Required work:
Since only part of the material below is wanted, output exactly the lines from the one with "a transfer that" up to and including the one with "Import Ahci.".

-------------------------

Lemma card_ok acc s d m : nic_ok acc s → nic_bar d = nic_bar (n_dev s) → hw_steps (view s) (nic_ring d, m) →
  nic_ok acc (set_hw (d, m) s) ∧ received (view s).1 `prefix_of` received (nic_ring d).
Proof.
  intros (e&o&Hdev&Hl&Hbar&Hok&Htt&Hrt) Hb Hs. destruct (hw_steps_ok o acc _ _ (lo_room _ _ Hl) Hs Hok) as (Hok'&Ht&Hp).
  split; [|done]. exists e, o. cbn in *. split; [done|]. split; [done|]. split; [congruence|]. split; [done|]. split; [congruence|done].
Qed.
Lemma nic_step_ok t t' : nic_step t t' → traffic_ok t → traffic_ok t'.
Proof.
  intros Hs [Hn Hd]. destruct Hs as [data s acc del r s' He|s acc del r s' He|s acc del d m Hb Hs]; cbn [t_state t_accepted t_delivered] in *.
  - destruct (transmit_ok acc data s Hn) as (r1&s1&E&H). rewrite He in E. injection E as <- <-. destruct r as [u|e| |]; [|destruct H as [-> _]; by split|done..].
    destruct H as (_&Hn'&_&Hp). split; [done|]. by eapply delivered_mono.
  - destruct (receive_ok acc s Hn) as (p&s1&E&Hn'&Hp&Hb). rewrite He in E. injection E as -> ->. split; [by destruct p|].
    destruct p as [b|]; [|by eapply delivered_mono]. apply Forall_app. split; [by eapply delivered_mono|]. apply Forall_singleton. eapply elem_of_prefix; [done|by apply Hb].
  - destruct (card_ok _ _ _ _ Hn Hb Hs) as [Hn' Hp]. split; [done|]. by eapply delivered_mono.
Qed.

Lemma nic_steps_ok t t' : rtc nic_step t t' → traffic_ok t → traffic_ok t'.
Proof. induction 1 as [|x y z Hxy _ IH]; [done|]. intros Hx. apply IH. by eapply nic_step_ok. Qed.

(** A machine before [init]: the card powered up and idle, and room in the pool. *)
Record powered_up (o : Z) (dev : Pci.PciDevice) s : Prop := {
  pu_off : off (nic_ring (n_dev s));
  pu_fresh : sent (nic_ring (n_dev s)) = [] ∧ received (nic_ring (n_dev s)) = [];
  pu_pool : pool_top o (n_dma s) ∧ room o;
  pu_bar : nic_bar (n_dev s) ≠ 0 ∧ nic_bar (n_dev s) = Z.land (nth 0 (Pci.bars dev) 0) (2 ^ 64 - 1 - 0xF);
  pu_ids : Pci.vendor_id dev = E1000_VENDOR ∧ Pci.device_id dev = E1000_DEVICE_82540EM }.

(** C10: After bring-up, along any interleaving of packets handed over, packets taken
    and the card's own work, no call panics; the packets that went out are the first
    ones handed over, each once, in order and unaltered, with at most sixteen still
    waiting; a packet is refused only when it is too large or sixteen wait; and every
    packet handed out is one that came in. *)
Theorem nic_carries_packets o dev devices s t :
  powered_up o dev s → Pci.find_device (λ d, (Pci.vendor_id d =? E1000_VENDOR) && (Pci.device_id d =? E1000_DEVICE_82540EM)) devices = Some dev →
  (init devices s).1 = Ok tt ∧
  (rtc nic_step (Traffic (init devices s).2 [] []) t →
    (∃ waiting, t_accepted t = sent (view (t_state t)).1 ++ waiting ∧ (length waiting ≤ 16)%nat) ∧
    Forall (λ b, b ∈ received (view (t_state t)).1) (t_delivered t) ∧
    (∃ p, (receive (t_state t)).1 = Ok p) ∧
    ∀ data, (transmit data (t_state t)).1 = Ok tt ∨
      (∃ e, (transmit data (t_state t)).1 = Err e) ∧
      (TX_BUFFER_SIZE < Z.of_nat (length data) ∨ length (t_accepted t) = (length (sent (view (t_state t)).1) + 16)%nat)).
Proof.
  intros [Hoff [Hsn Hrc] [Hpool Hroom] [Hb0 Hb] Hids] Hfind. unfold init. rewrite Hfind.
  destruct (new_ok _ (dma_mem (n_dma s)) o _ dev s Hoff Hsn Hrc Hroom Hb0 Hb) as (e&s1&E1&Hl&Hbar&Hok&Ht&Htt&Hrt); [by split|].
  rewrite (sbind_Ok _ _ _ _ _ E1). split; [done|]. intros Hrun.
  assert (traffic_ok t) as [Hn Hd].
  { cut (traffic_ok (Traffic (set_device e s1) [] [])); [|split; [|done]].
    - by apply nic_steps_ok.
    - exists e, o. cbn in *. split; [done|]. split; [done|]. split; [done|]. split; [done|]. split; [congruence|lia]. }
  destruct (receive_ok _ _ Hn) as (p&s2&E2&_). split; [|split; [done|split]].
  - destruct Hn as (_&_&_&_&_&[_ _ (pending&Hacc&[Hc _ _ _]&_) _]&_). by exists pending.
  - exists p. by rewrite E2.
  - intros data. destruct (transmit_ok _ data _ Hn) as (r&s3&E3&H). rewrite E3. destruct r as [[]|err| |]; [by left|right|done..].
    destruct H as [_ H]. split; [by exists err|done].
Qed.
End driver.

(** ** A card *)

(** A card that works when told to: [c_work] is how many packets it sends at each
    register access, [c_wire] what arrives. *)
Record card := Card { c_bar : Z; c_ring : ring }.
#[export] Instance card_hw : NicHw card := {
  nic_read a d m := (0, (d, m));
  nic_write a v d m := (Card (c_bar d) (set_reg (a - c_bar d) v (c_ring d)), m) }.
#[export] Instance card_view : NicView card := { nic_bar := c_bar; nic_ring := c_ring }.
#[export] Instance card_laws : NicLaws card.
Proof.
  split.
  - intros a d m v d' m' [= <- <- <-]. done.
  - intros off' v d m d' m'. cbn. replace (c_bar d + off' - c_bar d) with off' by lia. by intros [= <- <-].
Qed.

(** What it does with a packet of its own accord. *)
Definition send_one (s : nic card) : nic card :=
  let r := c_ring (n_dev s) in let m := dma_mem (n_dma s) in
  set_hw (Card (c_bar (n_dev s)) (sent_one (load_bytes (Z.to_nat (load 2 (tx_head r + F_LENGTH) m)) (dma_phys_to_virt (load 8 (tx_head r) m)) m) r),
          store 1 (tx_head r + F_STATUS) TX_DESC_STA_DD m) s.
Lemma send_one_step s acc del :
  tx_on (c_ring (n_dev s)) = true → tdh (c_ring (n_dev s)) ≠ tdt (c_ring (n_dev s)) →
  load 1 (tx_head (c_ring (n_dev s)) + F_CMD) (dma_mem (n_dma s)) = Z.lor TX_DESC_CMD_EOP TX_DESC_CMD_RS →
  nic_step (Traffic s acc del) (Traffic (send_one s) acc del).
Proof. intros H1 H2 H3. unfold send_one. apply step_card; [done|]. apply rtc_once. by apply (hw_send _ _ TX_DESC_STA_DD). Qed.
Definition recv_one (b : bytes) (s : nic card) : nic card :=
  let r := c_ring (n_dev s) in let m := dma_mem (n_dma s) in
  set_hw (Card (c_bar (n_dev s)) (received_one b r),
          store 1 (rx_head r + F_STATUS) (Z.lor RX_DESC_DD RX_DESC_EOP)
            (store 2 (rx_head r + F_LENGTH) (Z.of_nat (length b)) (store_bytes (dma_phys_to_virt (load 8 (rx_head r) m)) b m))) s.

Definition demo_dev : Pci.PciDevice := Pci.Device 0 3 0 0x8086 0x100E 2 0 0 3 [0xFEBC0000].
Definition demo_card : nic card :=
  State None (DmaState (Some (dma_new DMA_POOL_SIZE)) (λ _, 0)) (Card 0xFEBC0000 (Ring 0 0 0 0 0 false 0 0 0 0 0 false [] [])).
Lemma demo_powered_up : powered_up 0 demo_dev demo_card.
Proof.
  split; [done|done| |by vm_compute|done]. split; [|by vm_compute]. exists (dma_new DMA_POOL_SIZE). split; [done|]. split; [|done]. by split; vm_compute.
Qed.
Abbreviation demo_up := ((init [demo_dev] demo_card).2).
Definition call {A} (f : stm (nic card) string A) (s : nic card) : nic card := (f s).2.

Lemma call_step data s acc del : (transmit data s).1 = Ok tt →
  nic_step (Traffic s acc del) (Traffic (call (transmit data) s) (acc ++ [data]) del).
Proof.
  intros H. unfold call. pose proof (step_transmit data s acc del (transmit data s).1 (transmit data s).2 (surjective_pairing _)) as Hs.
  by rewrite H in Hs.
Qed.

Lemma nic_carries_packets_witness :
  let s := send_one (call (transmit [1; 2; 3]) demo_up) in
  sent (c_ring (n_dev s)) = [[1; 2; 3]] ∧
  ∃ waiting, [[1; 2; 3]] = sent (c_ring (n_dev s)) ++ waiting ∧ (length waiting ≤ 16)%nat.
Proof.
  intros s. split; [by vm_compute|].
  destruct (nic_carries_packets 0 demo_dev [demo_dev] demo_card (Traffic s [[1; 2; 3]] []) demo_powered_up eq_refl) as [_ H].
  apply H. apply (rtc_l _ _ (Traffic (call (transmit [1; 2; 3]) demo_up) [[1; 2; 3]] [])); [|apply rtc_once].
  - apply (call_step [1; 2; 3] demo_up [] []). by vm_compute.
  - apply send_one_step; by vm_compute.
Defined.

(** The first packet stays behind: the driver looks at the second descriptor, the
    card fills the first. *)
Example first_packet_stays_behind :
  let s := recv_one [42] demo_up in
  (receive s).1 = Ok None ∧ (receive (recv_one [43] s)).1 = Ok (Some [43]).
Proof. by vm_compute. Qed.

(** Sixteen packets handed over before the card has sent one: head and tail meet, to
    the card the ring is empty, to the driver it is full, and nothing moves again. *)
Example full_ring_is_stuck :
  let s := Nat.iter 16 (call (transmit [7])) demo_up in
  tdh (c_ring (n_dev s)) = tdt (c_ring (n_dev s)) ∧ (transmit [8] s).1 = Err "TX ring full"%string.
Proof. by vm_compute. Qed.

-------------------------

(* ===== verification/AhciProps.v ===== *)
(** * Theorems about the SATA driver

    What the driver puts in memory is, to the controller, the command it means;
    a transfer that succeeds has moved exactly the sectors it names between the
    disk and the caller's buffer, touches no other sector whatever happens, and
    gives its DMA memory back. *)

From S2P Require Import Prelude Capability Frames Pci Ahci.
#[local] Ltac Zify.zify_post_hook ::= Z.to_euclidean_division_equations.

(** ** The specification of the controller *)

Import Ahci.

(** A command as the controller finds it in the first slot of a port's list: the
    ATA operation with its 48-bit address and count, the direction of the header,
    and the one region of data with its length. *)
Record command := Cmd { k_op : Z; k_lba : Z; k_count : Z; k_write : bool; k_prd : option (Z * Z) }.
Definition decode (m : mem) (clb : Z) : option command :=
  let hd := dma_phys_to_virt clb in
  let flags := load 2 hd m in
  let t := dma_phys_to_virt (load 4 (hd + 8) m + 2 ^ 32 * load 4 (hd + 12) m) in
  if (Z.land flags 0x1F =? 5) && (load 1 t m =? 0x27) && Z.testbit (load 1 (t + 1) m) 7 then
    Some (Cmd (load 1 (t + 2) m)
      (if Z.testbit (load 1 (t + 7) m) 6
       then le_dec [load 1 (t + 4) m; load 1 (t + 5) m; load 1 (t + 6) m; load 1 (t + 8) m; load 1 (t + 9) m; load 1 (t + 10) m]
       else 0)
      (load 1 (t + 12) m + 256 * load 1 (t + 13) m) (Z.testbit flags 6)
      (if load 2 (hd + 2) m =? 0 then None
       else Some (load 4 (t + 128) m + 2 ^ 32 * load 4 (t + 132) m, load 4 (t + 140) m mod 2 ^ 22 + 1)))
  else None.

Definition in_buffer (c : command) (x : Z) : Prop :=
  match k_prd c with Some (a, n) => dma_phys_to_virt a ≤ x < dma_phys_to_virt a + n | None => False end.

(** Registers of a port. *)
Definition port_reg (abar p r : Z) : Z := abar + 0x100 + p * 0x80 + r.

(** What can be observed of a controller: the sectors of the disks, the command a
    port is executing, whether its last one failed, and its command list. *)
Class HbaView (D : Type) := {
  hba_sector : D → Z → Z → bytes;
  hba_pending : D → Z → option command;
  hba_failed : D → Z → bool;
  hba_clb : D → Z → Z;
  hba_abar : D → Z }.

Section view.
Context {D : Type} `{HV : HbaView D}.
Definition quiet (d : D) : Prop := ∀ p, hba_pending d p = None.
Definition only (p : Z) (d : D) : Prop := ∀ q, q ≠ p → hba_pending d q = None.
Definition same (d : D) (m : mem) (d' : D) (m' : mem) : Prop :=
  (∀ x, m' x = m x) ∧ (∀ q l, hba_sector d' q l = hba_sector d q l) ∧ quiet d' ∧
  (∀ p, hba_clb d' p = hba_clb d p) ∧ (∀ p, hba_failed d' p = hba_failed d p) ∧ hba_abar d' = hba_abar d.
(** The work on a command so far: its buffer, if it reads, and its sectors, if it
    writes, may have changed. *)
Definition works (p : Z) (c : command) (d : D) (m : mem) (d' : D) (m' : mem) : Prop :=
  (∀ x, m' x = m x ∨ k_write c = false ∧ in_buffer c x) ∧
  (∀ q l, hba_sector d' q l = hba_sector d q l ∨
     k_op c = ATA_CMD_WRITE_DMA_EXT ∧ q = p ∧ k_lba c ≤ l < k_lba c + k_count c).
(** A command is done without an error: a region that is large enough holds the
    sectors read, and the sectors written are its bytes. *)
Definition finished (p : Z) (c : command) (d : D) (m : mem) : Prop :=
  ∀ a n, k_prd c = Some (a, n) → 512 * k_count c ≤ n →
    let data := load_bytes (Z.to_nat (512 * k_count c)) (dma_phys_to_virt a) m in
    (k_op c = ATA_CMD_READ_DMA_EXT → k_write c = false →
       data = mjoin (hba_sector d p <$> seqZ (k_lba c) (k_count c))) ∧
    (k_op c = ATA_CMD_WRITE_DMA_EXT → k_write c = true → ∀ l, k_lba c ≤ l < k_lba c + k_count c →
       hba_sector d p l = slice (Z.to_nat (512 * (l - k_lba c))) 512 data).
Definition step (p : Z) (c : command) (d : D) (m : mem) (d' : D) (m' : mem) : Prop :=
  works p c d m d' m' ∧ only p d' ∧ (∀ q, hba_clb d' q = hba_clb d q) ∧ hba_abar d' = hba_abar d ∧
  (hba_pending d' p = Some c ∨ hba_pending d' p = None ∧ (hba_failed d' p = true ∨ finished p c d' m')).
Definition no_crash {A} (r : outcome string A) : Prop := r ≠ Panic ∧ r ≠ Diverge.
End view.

-------------------------

Reply to the task:
    a transfer that succeeds has moved exactly the sectors it names between the
    disk and the caller's buffer, touches no other sector whatever happens, and
    gives its DMA memory back. *)

From S2P Require Import Prelude Capability Frames Pci Ahci.
#[local] Ltac Zify.zify_post_hook ::= Z.to_euclidean_division_equations.

(** ** The specification of the controller *)

Import Ahci.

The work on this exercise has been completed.